*Problem description*:
Copy out each line of the data holding "OHHH".

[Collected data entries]

Definition BW1__ : table := table_of [
   (",と", 660); (",同", 727); ("B1あ", 1404); ("B1同", 542); ("、と", 660); ("、同", 727);
   ("」と", 1682); ("あっ", 1505); ("いう", 1743); ("いっ", (-2055)); ("いる", 672); ("うし", (-4817));
   ("うん", 665); ("から", 3472); ("がら", 600); ("こう", (-790)); ("こと", 2083); ("こん", (-1262));
   ("さら", (-4143)); ("さん", 4573); ("した", 2641); ("して", 1104); ("すで", (-3399)); ("そこ", 1977);
   ("それ", (-871)); ("たち", 1122); ("ため", 601); ("った", 3463); ("つい", (-802)); ("てい", 805);
   ("てき", 1249); ("でき", 1127); ("です", 3445); ("では", 844); ("とい", (-4915)); ("とみ", 1922);
   ("どこ", 3887); ("ない", 5713); ("なっ", 3015); ("など", 7379); ("なん", (-1113)); ("にし", 2468);
   ("には", 1498); ("にも", 1671); ("に対", (-912)); ("の一", (-501)); ("の中", 741); ("ませ", 2448);
   ("まで", 1711); ("まま", 2600); ("まる", (-2155)); ("やむ", (-1947)); ("よっ", (-2565)); ("れた", 2369);
   ("れで", (-913)); ("をし", 1860); ("を見", 731); ("亡く", (-1886)); ("京都", 2558); ("取り", (-2784));
   ("大き", (-2604)); ("大阪", 1497); ("平方", (-2314)); ("引き", (-1336)); ("日本", (-195));
   ("本当", (-2423)); ("毎日", (-2113)); ("目指", (-724)); ("Ｂ１あ", 1404); ("Ｂ１同", 542); ("｣と", 1682)]%Z.

Definition BW2__ : table := table_of [
   ("..", (-11822)); ("11", (-669)); ("――", (-5730)); ("−−", (-13175)); ("いう", (-1609));
   ("うか", 2490); ("かし", (-1350)); ("かも", (-602)); ("から", (-7194)); ("かれ", 4612); ("がい", 853);
   ("がら", (-3198)); ("きた", 1941); ("くな", (-1597)); ("こと", (-8392)); ("この", (-4193));
   ("させ", 4533); ("され", 13168); ("さん", (-3977)); ("しい", (-1819)); ("しか", (-545)); ("した", 5078);
   ("して", 972); ("しな", 939); ("その", (-3744)); ("たい", (-1253)); ("たた", (-662)); ("ただ", (-3857));
   ("たち", (-786)); ("たと", 1224); ("たは", (-939)); ("った", 4589); ("って", 1647); ("っと", (-2094));
   ("てい", 6144); ("てき", 3640); ("てく", 2551); ("ては", (-3110)); ("ても", (-3065)); ("でい", 2666);
   ("でき", (-1528)); ("でし", (-3828)); ("です", (-4761)); ("でも", (-4203)); ("とい", 1890);
   ("とこ", (-1746)); ("とと", (-2279)); ("との", 720); ("とみ", 5168); ("とも", (-3941));
   ("ない", (-2488)); ("なが", (-1313)); ("など", (-6509)); ("なの", 2614); ("なん", 3099);
   ("にお", (-1615)); ("にし", 2748); ("にな", 2454); ("によ", (-7236)); ("に対", (-14943));
   ("に従", (-4688)); ("に関", (-11388)); ("のか", 2093); ("ので", (-7059)); ("のに", (-6041));
   ("のの", (-6125)); ("はい", 1073); ("はが", (-1033)); ("はず", (-2532)); ("ばれ", 1813);
   ("まし", (-1316)); ("まで", (-6621)); ("まれ", 5409); ("めて", (-3153)); ("もい", 2230);
   ("もの", (-10713)); ("らか", (-944)); ("らし", (-1611)); ("らに", (-1897)); ("りし", 651);
   ("りま", 1620); ("れた", 4270); ("れて", 849); ("れば", 4114); ("ろう", 6067); ("われ", 7901);
   ("を通", (-11877)); ("んだ", 728); ("んな", (-4115)); ("一人", 602); ("一方", (-1375)); ("一日", 970);
   ("一部", (-1051)); ("上が", (-4479)); ("会社", (-1116)); ("出て", 2163); ("分の", (-7758));
   ("同党", 970); ("同日", (-913)); ("大阪", (-2471)); ("委員", (-1250)); ("少な", (-1050));
   ("年度", (-8669)); ("年間", (-1626)); ("府県", (-2363)); ("手権", (-1982)); ("新聞", (-4066));
   ("日新", (-722)); ("日本", (-7068)); ("日米", 3372); ("曜日", (-601)); ("朝鮮", (-2355));
   ("本人", (-2697)); ("東京", (-1543)); ("然と", (-1384)); ("社会", (-1276)); ("立て", (-990));
   ("第に", (-1612)); ("米国", (-4268)); ("１１", (-669))]%Z.

Definition BW3__ : table := table_of [
   ("あた", (-2194)); ("あり", 719); ("ある", 3846); ("い.", (-1185)); ("い。", (-1185)); ("いい", 5308);
   ("いえ", 2079); ("いく", 3029); ("いた", 2056); ("いっ", 1883); ("いる", 5600); ("いわ", 1527);
   ("うち", 1117); ("うと", 4798); ("えと", 1454); ("か.", 2857); ("か。", 2857); ("かけ", (-743));
   ("かっ", (-4098)); ("かに", (-669)); ("から", 6520); ("かり", (-2670)); ("が,", 1816); ("が、", 1816);
   ("がき", (-4855)); ("がけ", (-1127)); ("がっ", (-913)); ("がら", (-4977)); ("がり", (-2064));
   ("きた", 1645); ("けど", 1374); ("こと", 7397); ("この", 1542); ("ころ", (-2757)); ("さい", (-714));
   ("さを", 976); ("し,", 1557); ("し、", 1557); ("しい", (-3714)); ("した", 3562); ("して", 1449);
   ("しな", 2608); ("しま", 1200); ("す.", (-1310)); ("す。", (-1310)); ("する", 6521); ("ず,", 3426);
   ("ず、", 3426); ("ずに", 841); ("そう", 428); ("た.", 8875); ("た。", 8875); ("たい", (-594));
   ("たの", 812); ("たり", (-1183)); ("たる", (-853)); ("だ.", 4098); ("だ。", 4098); ("だっ", 1004);
   ("った", (-4748)); ("って", 300); ("てい", 6240); ("てお", 855); ("ても", 302); ("です", 1437);
   ("でに", (-1482)); ("では", 2295); ("とう", (-1387)); ("とし", 2266); ("との", 541); ("とも", (-3543));
   ("どう", 4664); ("ない", 1796); ("なく", (-903)); ("など", 2135); ("に,", (-1021)); ("に、", (-1021));
   ("にし", 1771); ("にな", 1906); ("には", 2644); ("の,", (-724)); ("の、", (-724)); ("の子", (-1000));
   ("は,", 1337); ("は、", 1337); ("べき", 2181); ("まし", 1113); ("ます", 6943); ("まっ", (-1549));
   ("まで", 6154); ("まれ", (-793)); ("らし", 1479); ("られ", 6820); ("るる", 3818); ("れ,", 854);
   ("れ、", 854); ("れた", 1850); ("れて", 1375); ("れば", (-3246)); ("れる", 1091); ("われ", (-605));
   ("んだ", 606); ("んで", 798); ("カ月", 990); ("会議", 860); ("入り", 1232); ("大会", 2217);
   ("始め", 1681); ("市", 965); ("新聞", (-5055)); ("日,", 974); ("日、", 974); ("社会", 2024);
   ("ｶ月", 990)]%Z.

Definition TC1__ : table := table_of [
   ("AAA", 1093); ("HHH", 1029); ("HHM", 580); ("HII", 998); ("HOH", (-390)); ("HOM", (-331));
   ("IHI", 1169); ("IOH", (-142)); ("IOI", (-1015)); ("IOM", 467); ("MMH", 187);
   ("OOI", (-1832))]%Z.

Definition TC2__ : table := table_of [
   ("HHO", 2088); ("HII", (-1023)); ("HMM", (-1154)); ("IHI", (-1965)); ("KKH", 703);
   ("OII", (-2649))]%Z.

Definition TC3__ : table := table_of [
   ("AAA", (-294)); ("HHH", 346); ("HHI", (-341)); ("HII", (-1088)); ("HIK", 731);
   ("HOH", (-1486)); ("IHH", 128); ("IHI", (-3041)); ("IHO", (-1935)); ("IIH", (-825));
   ("IIM", (-1035)); ("IOI", (-542)); ("KHH", (-1216)); ("KKA", 491); ("KKH", (-1217));
   ("KOK", (-1009)); ("MHH", (-2694)); ("MHM", (-457)); ("MHO", 123); ("MMH", (-471));
   ("NNH", (-1689)); ("NNO", 662); ("OHO", (-3393))]%Z.

Definition TC4__ : table := table_of [
   ("HHH", (-203)); ("HHI", 1344); ("HHK", 365); ("HHM", (-122)); ("HHN", 182); ("HHO", 669);
   ("HIH", 804); ("HII", 679); ("HOH", 446); ("IHH", 695); ("IHO", (-2324)); ("IIH", 321);
   ("III", 1497); ("IIO", 656); ("IOO", 54); ("KAK", 4845); ("KKA", 3386); ("KKK", 3065);
   ("MHH", (-405)); ("MHI", 201); ("MMH", (-241)); ("MMM", 661); ("MOM", 841)]%Z.

Definition TQ1__ : table := table_of [
   ("BHHH", (-227)); ("BHHI", 316); ("BHIH", (-132)); ("BIHH", 60); ("BIII", 1595);
   ("BNHH", (-744)); ("BOHH", 225); ("BOOO", (-908)); ("OAKK", 482); ("OHHH", 281);
   ("OHIH", 249); ("OIHI", 200); ("OIIH", (-68))]%Z.

Definition TQ2__ : table := table_of [
   ("BIHH", (-1401)); ("BIII", (-1033)); ("BKAK", (-543)); ("BOOO", (-5591))]%Z.

Definition TQ3__ : table := table_of [
   ("BHHH", 478); ("BHHM", (-1073)); ("BHIH", 222); ("BHII", (-504)); ("BIIH", (-116));
   ("BIII", (-105)); ("BMHI", (-863)); ("BMHM", (-464)); ("BOMH", 620); ("OHHH", 346);
   ("OHHI", 1729); ("OHII", 997); ("OHMH", 481); ("OIHH", 623); ("OIIH", 1344); ("OKAK", 2792);
   ("OKHH", 587); ("OKKA", 679); ("OOHH", 110); ("OOII", (-685))]%Z.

*Answer below*:
   ("BNHH", (-744)); ("BOHH", 225); ("BOOO", (-908)); ("OAKK", 482); ("OHHH", 281);
   ("BIII", (-105)); ("BMHI", (-863)); ("BMHM", (-464)); ("BOMH", 620); ("OHHH", 346);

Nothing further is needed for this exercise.